(* ===== verification/Interval.v ===== *)
(** * Disjoint intervals of page offsets

    The regions of a page (cells and freeblocks) are pairs of an offset and a
    length.  The facts here are what space accounting needs: disjoint regions
    inside a range cannot be longer than the range. *)
From S2P Require Import Prelude.

Abbreviation iv := (Z * Z)%type.

Definition iend (x : iv) : Z := x.1 + x.2.
Definition disj (x y : iv) : Prop := iend x <= y.1 \/ iend y <= x.1.
Definition inside (lo hi : Z) (x : iv) : Prop := lo <= x.1 /\ iend x <= hi.
Definition total (l : list iv) : Z := foldr (fun x s => x.2 + s) 0 l.

Fixpoint pdisj (l : list iv) : Prop :=
  match l with
  | [] => True
  | x :: l => Forall (disj x) l /\ pdisj l
  end.

#[export] Instance disj_sym : Symmetric disj.
Proof. unfold disj. intros x y. tauto. Qed.

Lemma total_app l1 l2 : total (l1 ++ l2) = total l1 + total l2.
Proof.
  induction l1 as [|x l1 IH]; [done|].
  change (x.2 + total (l1 ++ l2) = x.2 + total l1 + total l2). lia.
Qed.
Lemma total_cons x l : total (x :: l) = x.2 + total l.
Proof. done. Qed.

Lemma pdisj_app l1 l2 :
  pdisj (l1 ++ l2) <->
  pdisj l1 /\ pdisj l2 /\ Forall (fun x => Forall (disj x) l2) l1.
Proof.
  induction l1 as [|x l1 IH]; cbn.
  { split; [intros; repeat split; auto|tauto]. }
  rewrite IH, Forall_app, list.Forall_cons. tauto.
Qed.

Lemma disj_swap l x : Forall (disj x) l <-> Forall (fun y => disj y x) l.
Proof. split; apply Forall_impl; intros y H; by symmetry. Qed.

#[export] Instance total_perm : Proper (Permutation ==> eq) total.
Proof.
  intros l1 l2 Hp. induction Hp; rewrite ?total_cons; cbn; lia.
Qed.
#[export] Instance pdisj_perm : Proper (Permutation ==> iff) pdisj.
Proof.
  assert (Himp : forall l1 l2, Permutation l1 l2 -> pdisj l1 -> pdisj l2).
  { intros l1 l2 Hp. induction Hp as [|x l1 l2 Hp IH|x y l|]; cbn.
    - done.
    - intros [H1 H2]. split; [by rewrite <- Hp|auto].
    - intros [[H1 H2]%list.Forall_cons [H3 H4]].
      repeat split; [constructor; [by symmetry|done]|done|done].
    - auto. }
  intros l1 l2 Hp. split; eauto using Permutation_sym.
Qed.

Lemma pdisj_filter (P : iv -> Prop) `{!forall x, Decision (P x)} l :
  pdisj l -> pdisj (filter P l).
Proof.
  induction l as [|x l IH]; [done|]. intros [H1 H2]. rewrite filter_cons.
  destruct (decide (P x)); cbn; [|auto].
  split; [|auto]. apply list.Forall_forall. intros y [_ Hy]%list_elem_of_filter.
  by eapply list.Forall_forall in H1.
Qed.

(** Filtering by a test splits the total. *)
Lemma total_split (P : iv -> Prop) `{!forall x, Decision (P x)} l :
  total l = total (filter P l) + total (filter (fun x => ~ P x) l).
Proof.
  induction l as [|x l IH]; [done|]. rewrite !filter_cons, total_cons.
  destruct (decide (P x)), (decide (~ P x)); try tauto;
    rewrite total_cons; lia.
Qed.

Lemma total_bound lo hi l :
  lo <= hi -> pdisj l -> Forall (inside lo hi) l -> total l <= hi - lo.
Proof.
  remember (length l) as n eqn:Hn. assert (Hle : (length l <= n)%nat) by lia.
  clear Hn. revert lo hi l Hle.
  induction n as [|n IH]; intros lo hi l Hle Hb Hd Hi.
  { destruct l; cbn in *; lia. }
  destruct l as [|x l]; [cbn; lia|]. cbn [length] in Hle.
  destruct Hd as [Hx Hd]. apply list.Forall_cons in Hi as [[Hx1 Hx2] Hi].
  destruct (decide (x.2 < 0)).
  { rewrite total_cons. specialize (IH lo hi l). 
    pose proof (IH ltac:(lia) Hb Hd Hi). lia. }
  rewrite total_cons, (total_split (fun y => iend y <= x.1) l).
  pose proof (length_filter (fun y => iend y <= x.1) l).
  pose proof (length_filter (fun y => ~ iend y <= x.1) l).
  assert (total (filter (fun y => iend y <= x.1) l) <= x.1 - lo).
  { apply IH; [lia|lia|by apply pdisj_filter|].
    apply list.Forall_forall. intros y [Hy1 Hy2]%list_elem_of_filter.
    rewrite list.Forall_forall in Hi. pose proof (Hi y Hy2) as [? ?].
    split; [done|]. done. }
  assert (total (filter (fun y => ~ iend y <= x.1) l) <= hi - iend x).
  { apply IH; [lia|lia|by apply pdisj_filter|].
    apply list.Forall_forall. intros y [Hy1 Hy2]%list_elem_of_filter.
    rewrite list.Forall_forall in Hi, Hx. pose proof (Hi y Hy2) as [? ?].
    split; [|done]. destruct (Hx y Hy2); [done|tauto]. }
  unfold iend in *. lia.
Qed.

(** A region disjoint from all the others still fits in the range. *)
Lemma total_gap lo hi l x :
  lo <= hi -> pdisj l -> Forall (inside lo hi) l ->
  inside lo hi x -> Forall (disj x) l -> total l + x.2 <= hi - lo.
Proof.
  intros Hb Hd Hi Hx Hdx.
  pose proof (total_bound lo hi (x :: l) Hb) as H. rewrite total_cons in H.
  assert (x.2 + total l <= hi - lo); [|lia].
  apply H; [by split|by constructor].
Qed.

Lemma perm_middle (R F1 : list iv) x F2 :
  Permutation (R ++ F1 ++ x :: F2) (x :: R ++ F1 ++ F2).
Proof. rewrite !app_assoc. symmetry. apply Permutation_middle. Qed.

____________________

- PROBLEM DETAILS: Give the listing again in full, and make every line match exactly.

- ANSWER TO THE EXERCISE:
(* ===== verification/Interval.v ===== *)
(** * Disjoint intervals of page offsets

    The regions of a page (cells and freeblocks) are pairs of an offset and a
    length.  The facts here are what space accounting needs: disjoint regions
    inside a range cannot be longer than the range. *)
From S2P Require Import Prelude.

Abbreviation iv := (Z * Z)%type.

Definition iend (x : iv) : Z := x.1 + x.2.
Definition disj (x y : iv) : Prop := iend x <= y.1 \/ iend y <= x.1.
Definition inside (lo hi : Z) (x : iv) : Prop := lo <= x.1 /\ iend x <= hi.
Definition total (l : list iv) : Z := foldr (fun x s => x.2 + s) 0 l.

Fixpoint pdisj (l : list iv) : Prop :=
  match l with
  | [] => True
  | x :: l => Forall (disj x) l /\ pdisj l
  end.

#[export] Instance disj_sym : Symmetric disj.
Proof. unfold disj. intros x y. tauto. Qed.

Lemma total_app l1 l2 : total (l1 ++ l2) = total l1 + total l2.
Proof.
  induction l1 as [|x l1 IH]; [done|].
  change (x.2 + total (l1 ++ l2) = x.2 + total l1 + total l2). lia.
Qed.
Lemma total_cons x l : total (x :: l) = x.2 + total l.
Proof. done. Qed.

Lemma pdisj_app l1 l2 :
  pdisj (l1 ++ l2) <->
  pdisj l1 /\ pdisj l2 /\ Forall (fun x => Forall (disj x) l2) l1.
Proof.
  induction l1 as [|x l1 IH]; cbn.
  { split; [intros; repeat split; auto|tauto]. }
  rewrite IH, Forall_app, list.Forall_cons. tauto.
Qed.

Lemma disj_swap l x : Forall (disj x) l <-> Forall (fun y => disj y x) l.
Proof. split; apply Forall_impl; intros y H; by symmetry. Qed.

#[export] Instance total_perm : Proper (Permutation ==> eq) total.
Proof.
  intros l1 l2 Hp. induction Hp; rewrite ?total_cons; cbn; lia.
Qed.
#[export] Instance pdisj_perm : Proper (Permutation ==> iff) pdisj.
Proof.
  assert (Himp : forall l1 l2, Permutation l1 l2 -> pdisj l1 -> pdisj l2).
  { intros l1 l2 Hp. induction Hp as [|x l1 l2 Hp IH|x y l|]; cbn.
    - done.
    - intros [H1 H2]. split; [by rewrite <- Hp|auto].
    - intros [[H1 H2]%list.Forall_cons [H3 H4]].
      repeat split; [constructor; [by symmetry|done]|done|done].
    - auto. }
  intros l1 l2 Hp. split; eauto using Permutation_sym.
Qed.

Lemma pdisj_filter (P : iv -> Prop) `{!forall x, Decision (P x)} l :
  pdisj l -> pdisj (filter P l).
Proof.
  induction l as [|x l IH]; [done|]. intros [H1 H2]. rewrite filter_cons.
  destruct (decide (P x)); cbn; [|auto].
  split; [|auto]. apply list.Forall_forall. intros y [_ Hy]%list_elem_of_filter.
  by eapply list.Forall_forall in H1.
Qed.

(** Filtering by a test splits the total. *)
Lemma total_split (P : iv -> Prop) `{!forall x, Decision (P x)} l :
  total l = total (filter P l) + total (filter (fun x => ~ P x) l).
Proof.
  induction l as [|x l IH]; [done|]. rewrite !filter_cons, total_cons.
  destruct (decide (P x)), (decide (~ P x)); try tauto;
    rewrite total_cons; lia.
Qed.

Lemma total_bound lo hi l :
  lo <= hi -> pdisj l -> Forall (inside lo hi) l -> total l <= hi - lo.
Proof.
  remember (length l) as n eqn:Hn. assert (Hle : (length l <= n)%nat) by lia.
  clear Hn. revert lo hi l Hle.
  induction n as [|n IH]; intros lo hi l Hle Hb Hd Hi.
  { destruct l; cbn in *; lia. }
  destruct l as [|x l]; [cbn; lia|]. cbn [length] in Hle.
  destruct Hd as [Hx Hd]. apply list.Forall_cons in Hi as [[Hx1 Hx2] Hi].
  destruct (decide (x.2 < 0)).
  { rewrite total_cons. specialize (IH lo hi l). 
    pose proof (IH ltac:(lia) Hb Hd Hi). lia. }
  rewrite total_cons, (total_split (fun y => iend y <= x.1) l).
  pose proof (length_filter (fun y => iend y <= x.1) l).
  pose proof (length_filter (fun y => ~ iend y <= x.1) l).
  assert (total (filter (fun y => iend y <= x.1) l) <= x.1 - lo).
  { apply IH; [lia|lia|by apply pdisj_filter|].
    apply list.Forall_forall. intros y [Hy1 Hy2]%list_elem_of_filter.
    rewrite list.Forall_forall in Hi. pose proof (Hi y Hy2) as [? ?].
    split; [done|]. done. }
  assert (total (filter (fun y => ~ iend y <= x.1) l) <= hi - iend x).
  { apply IH; [lia|lia|by apply pdisj_filter|].
    apply list.Forall_forall. intros y [Hy1 Hy2]%list_elem_of_filter.
    rewrite list.Forall_forall in Hi, Hx. pose proof (Hi y Hy2) as [? ?].
    split; [|done]. destruct (Hx y Hy2); [done|tauto]. }
  unfold iend in *. lia.
Qed.

(** A region disjoint from all the others still fits in the range. *)
Lemma total_gap lo hi l x :
  lo <= hi -> pdisj l -> Forall (inside lo hi) l ->
  inside lo hi x -> Forall (disj x) l -> total l + x.2 <= hi - lo.
Proof.
  intros Hb Hd Hi Hx Hdx.
  pose proof (total_bound lo hi (x :: l) Hb) as H. rewrite total_cons in H.
  assert (x.2 + total l <= hi - lo); [|lia].
  apply H; [by split|by constructor].
Qed.

Lemma perm_middle (R F1 : list iv) x F2 :
  Permutation (R ++ F1 ++ x :: F2) (x :: R ++ F1 ++ F2).
Proof. rewrite !app_assoc. symmetry. apply Permutation_middle. Qed.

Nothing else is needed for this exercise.